Ex situ and operando investigations on (FeCoCrMnZn)3O4 high entropy oxide as an anode for Li-ion batteries

Abstract

(FeCoCrMnZn)₃O₄ high entropy oxide samples were prepared through a solid-state synthesis route involving two major steps: ball milling and annealing. One sample (HEO1) was prepared via 12 hours of ball milling and 5 hours of air annealing at 1000 °C, while the other sample (HEO2) was prepared via 3 hours of ball milling and 12 hours of air annealing at 1000 °C. Structural, morphological and compositional analyses of both samples were performed by XRD, FTIR, HRTEM, SAED, FESEM and EDS measurements. XANES and EXAFS measurements and detailed analyses were performed to establish the possible compositions of both samples, and their relative stabilities were estimated by theoretical calculations, both empirically and using DFT. Lithium-ion half cells were prepared using both samples as anodes, and battery performance was evaluated by galvanostatic charge–discharge (GCD) measurements.
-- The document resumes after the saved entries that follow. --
Lemma never_adjacent_apart p (s : list N) :
  Props.never_adjacent p s -> Props.apart p s.
Proof.
  induction s as [|a [|b s] IH]; intros H; simpl; try exact I.
  split.
  - apply (H [] a b s). reflexivity.
  - apply IH. intros l1 x y l2 Heq. apply (H (a :: l1) x y l2).
    simpl. rewrite Heq. reflexivity.
Qed.

Lemma ascii_lower_fixed c :
  Py.is_ascii c = true ->
  Py.is_ascii (Py.ascii_lower c) = true /\
  Py.ascii_lower (Py.ascii_lower c) = Py.ascii_lower c.
Proof.
  unfold Py.is_ascii, Py.ascii_lower, Py.is_upper_az, Py.between.
  intros Ha%N.ltb_lt.
  destruct (N.leb_spec 65 c); destruct (N.leb_spec c 90); simpl;
    (split; [apply N.ltb_lt; lia|]);
    destruct (N.leb_spec 65 (c + 32)); destruct (N.leb_spec (c + 32) 90);
    destruct (N.leb_spec 65 c); destruct (N.leb_spec c 90);
    simpl; try reflexivity; lia.
Qed.

(** The lower-casing of a text of lower-cased ASCII is the text. *)
Lemma lower_of_lowered (t : list N) :
  Forall (fun c => Py.is_ascii c = true /\ Py.ascii_lower c = c) t ->
  Py.lower t = t.
Proof.
  intros Hall. unfold Py.lower.
  assert (forallb Py.is_ascii t = true) as ->.
  { apply forallb_forall. intros c Hc%list_elem_of_In.
    apply (proj1 (Forall_forall _ _) Hall c Hc). }
  induction Hall as [|c t [_ Hc] _ IH]; [reflexivity|].
  rewrite fmap_cons, IH, Hc. reflexivity.
Qed.

Lemma sub_runs_spaces_id (t : list N) : forall in_run,
  Forall (fun c => Py.isspace c = true -> c = 32) t ->
  Props.apart Py.isspace t ->
  (in_run = true -> from_option Py.isspace false (head t) = false) ->
  Py.sub_runs Py.isspace (Py.lit " ") in_run t = t.
Proof.
  induction t as [|c t IH]; intros in_run Hall Hap Hrun; [reflexivity|].
  apply Forall_cons in Hall as [Hc Hall]. cbn [Py.sub_runs].
  pose proof (apart_tail _ _ _ Hap) as Hap'.
  destruct (Py.isspace c) eqn:Hsp.
  - destruct in_run; [specialize (Hrun eq_refl); simpl in Hrun; congruence|].
    rewrite (Hc eq_refl) in *. change (Py.lit " ") with [32]. simpl app.
    f_equal. apply IH; [exact Hall|exact Hap'|].
    intros _. destruct t as [|d t]; [reflexivity|].
    simpl in Hap. simpl. destruct (Py.isspace d); [tauto|reflexivity].
  - f_equal. apply IH; [exact Hall|exact Hap'|discriminate].
Qed.

Lemma normalize_text_lowered (s : list N) :
  forallb Py.is_ascii s = true ->
  Forall (fun c => Py.is_ascii c = true /\ Py.ascii_lower c = c)
         (StreamlitApp.normalize_text s).
Proof.
  intros Hascii. apply normalize_text_Forall.
  - split; reflexivity.
  - unfold Py.lower. rewrite Hascii. apply Forall_fmap, Forall_forall.
    intros c Hc. simpl. apply ascii_lower_fixed.
    apply (proj1 (forallb_forall _ _) Hascii), list_elem_of_In, Hc.
Qed.

Lemma normalize_text_twice (s : list N) :
  forallb Py.is_ascii s = true ->
  StreamlitApp.normalize_text (StreamlitApp.normalize_text s)
  = StreamlitApp.normalize_text s.
Proof.
  intros Hascii.
  pose proof (normalize_text_lowered s Hascii) as Hlow.
  assert (from_option Py.isspace false
            (head (StreamlitApp.normalize_text s)) = false /\
          from_option Py.isspace false
            (last (StreamlitApp.normalize_text s)) = false) as [Hhd Hlst]
    by apply strip_ends.
  assert (Forall (fun c => Py.isspace c = true -> c = 32)
                 (StreamlitApp.normalize_text s)) as Hsp.
  { apply strip_Forall, sub_runs_Forall; [repeat constructor|].
    apply Forall_forall. intros c _ Hc Hc'. congruence. }
  assert (Props.apart Py.isspace (StreamlitApp.normalize_text s)) as Hap.
  { apply never_adjacent_apart, strip_never_adjacent, apart_never_adjacent.
    apply (sub_runs_apart Py.isspace 32 _ eq_refl false). }
  remember (StreamlitApp.normalize_text s) as t eqn:Ht.
  unfold StreamlitApp.normalize_text.
  rewrite (lower_of_lowered t Hlow).
  rewrite sub_runs_spaces_id by (assumption || discriminate).
  apply strip_id; assumption.
Qed.

(** X19. On ASCII text, normalising is idempotent; so a query that was
    normalised already gives the same slug, the same category and the same
    budget check as the query itself. *)
Theorem normalize_text_idempotent (query : list N) :
  forallb Py.is_ascii query = true ->
  StreamlitApp.normalize_text (StreamlitApp.normalize_text query)
  = StreamlitApp.normalize_text query /\
  StreamlitApp.to_slug (StreamlitApp.normalize_text query)
  = StreamlitApp.to_slug query /\
  StreamlitApp.budget_present (StreamlitApp.normalize_text query)
  = StreamlitApp.budget_present query /\
  (forall categories,
     StreamlitApp.extract_category (StreamlitApp.normalize_text query)
                                   categories
     = StreamlitApp.extract_category query categories).
Proof.
  intros Hascii. pose proof (normalize_text_twice query Hascii) as H.
  split; [exact H|].
  unfold StreamlitApp.to_slug, StreamlitApp.budget_present,
    StreamlitApp.extract_category.
  rewrite H. auto.
Qed.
It was found that the HEO sample prepared with a shorter ball milling time and longer annealing time (referred to as HEO2) shows better cycle performance as an anode of a Li-ion battery at high current than that prepared with a longer ball milling time and shorter annealing time (HEO1). Finally, operando XANES measurements are carried out during the discharging of HEO anodes to obtain insight into the role of various cations during the lithiation process of the HEO. The detailed structural, morphological and electrochemical insights into the (FeCoCrMnZn)₃O₄ HEO material prepared by solid-state synthesis route, when used as high capacity anodes in Li-ion batteries, as presented in this study, are very useful in the pursuit of new and novel electrode materials for Li-ion batteries. Particularly, this work will help researchers in the future to decide the optimum durations for ball milling and annealing, which are the two important steps for the preparation of a HEO anode material by a solid-state synthesis route.